» **Directions for this task**
Report the number of lines in the material below that contain "state", without any other words.

———

(** [piperead] on every path that does not resume.  When there are bytes in
    transit, or the write end is closed, it takes the first [n] of them (or as
    many as there are), stores them in order at [addr], wakes the writers and
    returns their number, 0 at end of file.  On an empty open pipe it returns
    -1 without any change if the caller is killed and otherwise sleeps on
    [nread] with the pipe's lock given up. *)
Theorem piperead_outcomes p addr n pp me pr k :
  pipes k !! p = Some pp -> pipe_wf pp -> held k = [] -> sched_ok k ->
  curproc k = Some me -> procs k !! me = Some pr ->
  (contents pp <> [] \/ p_writeopen pp = 0 -> forall k1, vstore addr (take (Z.to_nat n) (contents pp)) k = Ret tt k1 ->
    exists k' pp', piperead p addr n k = Ret (Z.of_nat (length (take (Z.to_nat n) (contents pp)))) k' /\
      woke (k <| pipes ::= <[p := pp']> |> <| pmem := pmem k1 |>) k' /\
      contents pp' = drop (Z.to_nat n) (contents pp) /\ pipe_wf pp') /\
  (contents pp = [] -> p_writeopen pp <> 0 -> killed pr <> 0 -> piperead p addr n k = Ret (-1) k) /\
  (contents pp = [] -> p_writeopen pp <> 0 -> killed pr = 0 ->
    exists resume, piperead p addr n k =
      Switch (k <| procs := <[me := pr <| chan := Some (Cpipe_nread p) |> <| state := SLEEPING |>]> (procs k) |>
                <| held := [Lptable] |>) resume).
Proof.
  intros Hp Hw Hh Hok Hcur Hpr. unfold piperead.
  run (acquire_run (Lpipe p) k ltac:(rewrite Hh; apply not_elem_of_nil)). set (k0 := k <| held ::= _ |>).
  assert (Hp0 : pipes k0 !! p = Some pp) by done. pose proof (pipe_empty_iff pp Hw) as He. split_and!.
  - intros Hd k1 Hv.
    assert (Hw0 : pipe_wait_data p k0 = Ret true k0).
    { unfold pipe_wait_data. change WAITS with (S 63). cbn [loop].
      erewrite bind_run; [|run (pipe_at_run p pp k0 Hp0); instantiate (1 := k0); instantiate (1 := inr true)]; [done|].
      destruct Hd as [Hd|Hd].
      - destruct (pipe_empty pp); [by destruct Hd; apply He|done].
      - rewrite Hd. cbn. by rewrite andb_false_r. }
    run Hw0. cbv iota.
    destruct (pipe_copyout_run p addr (Z.to_nat n) 0 pp k0 (k0 <| pmem := pmem k1 |>)) as (pp' & Hr & Hw' & Hc'); [done|done| |].
    { rewrite Z.add_0_r. by apply (vstore_ext _ _ k). }
    run Hr. rewrite Z.add_0_l.
    match goal with |- context [bind (wakeup _) _ ?s] => set (k2 := s) end.
    destruct (pipe_finish p (Cpipe_nwrite p) (Z.of_nat (length (take (Z.to_nat n) (contents pp)))) k2
      (k <| pipes ::= <[p := pp']> |> <| pmem := pmem k1 |>)) as (k3 & Hr3 & Hw3).
    { done. } { cbn. rewrite Hh. apply not_elem_of_nil. } { eapply sched_ok_ext; [..|exact Hok]; done. }
    exists k3, pp'. done.
  - intros E Hwo Hk. erewrite bind_run with (a := false) (s' := k); [done|].
    unfold pipe_wait_data. change WAITS with (S 63). cbn [loop].
    erewrite bind_run with (a := inr false) (s' := k); [done|]. run (pipe_at_run p pp k0 Hp0).
    rewrite (proj2 He E), (proj2 (Z.eqb_neq _ _) Hwo). cbn [negb andb]. run (mycur_run me k0 Hcur). run (proc_at_run me pr k0 Hpr).
    rewrite (proj2 (Z.eqb_neq _ _) Hk). cbn [negb]. erewrite bind_run; [|apply release_run; by left].
    unfold ret. f_equal. kernel_eq. by rewrite remove_lock_head.
  - intros E Hwo Hk.
    destruct (sleep_switches (A := unit + bool) (Cpipe_nread p) (Lpipe p) (fun _ => ret (inl tt)) k0 me pr Hcur Hpr) as (resume & Hsl);
      [cbn; by rewrite Hh|]. eexists. unfold pipe_wait_data at 1. change WAITS with (S 63). cbn [loop].
    unfold bind at 1 2. run (pipe_at_run p pp k0 Hp0). rewrite (proj2 He E), (proj2 (Z.eqb_neq _ _) Hwo). cbn [negb andb].
    run (mycur_run me k0 Hcur). run (proc_at_run me pr k0 Hpr). rewrite Hk. change (negb (0 =? 0)) with false. cbv iota.
    rewrite Hsl. cbn [bindO]. reflexivity.
Qed.

(** A kernel with one pipe and one page of user memory at address 0. *)
Definition demo_pipe (pp : pipe) : kernel :=
  demo <| pipes := {[0x80200000 := pp]} |> <| cr3 := 0x1000 |>
       <| pmem := {[0x1000 := 0x2007; 0x2000 := 0x3007; 0x3000 := 0x0807]} |>.

(** The running process of [demo]. *)
Definition demo_me : proc :=
  zero_proc <| pid := 2 |> <| state := RUNNING |> <| parent := Some 0%nat |> <| queueType := FP_POLICY |> <| fp_priority := 3 |>.

Lemma demo_pipe_sched pp : sched_ok (demo_pipe pp).
Proof. split; [|done|exact prio_ok_demo]. destruct demo_wf. by split. Qed.

Lemma pipe_wf_example data : length data = 512%nat -> pipe_wf (mk_pipe data 0 2 1 1).
Proof. intros Hl. split; [exact Hl|cbn; lia..|by vm_compute]. Qed.

Lemma pipewrite_outcomes_witness :
  exists k' pp', pipewrite 0x80200000 0 2 (demo_pipe (pipe_new (replicate 512 0))) = Ret 2 k' /\ contents pp' = [7; 8].
Proof.
  set (pp := pipe_new (replicate 512 0)).
  edestruct (pipewrite_outcomes 0x80200000 0 [7; 8] pp 1 demo_me (demo_pipe pp)) as [H _].
  - apply lookup_singleton_eq.
  - by split.
  - reflexivity.
  - apply demo_pipe_sched.
  - reflexivity.
  - reflexivity.
  - intros [|[|i]] b; [intros [= <-]; by vm_compute..|done].
  - done.
  - destruct H as (k' & pp' & Hr & _ & Hc & _); [apply Nat.leb_le; by vm_compute|]. exists k', pp'. split; [exact Hr|exact Hc].
Defined.

Lemma piperead_outcomes_witness :
  exists k' pp', piperead 0x80200000 0 1 (demo_pipe (mk_pipe (7 :: 8 :: replicate 510 0) 0 2 1 1)) = Ret 1 k' /\ contents pp' = [8].
Proof.
  set (pp := mk_pipe (7 :: 8 :: replicate 510 0) 0 2 1 1).
  edestruct (piperead_outcomes 0x80200000 0 1 pp 1 demo_me (demo_pipe pp)) as [H _].
  - apply lookup_singleton_eq.
  - by apply pipe_wf_example.
  - reflexivity.
  - apply demo_pipe_sched.
  - reflexivity.
  - reflexivity.
  - edestruct H as (k' & pp' & Hr & _ & Hc & _); [by left|reflexivity|]. exists k', pp'. split; [exact Hr|exact Hc].
Defined.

———

» **Response to this exercise**
2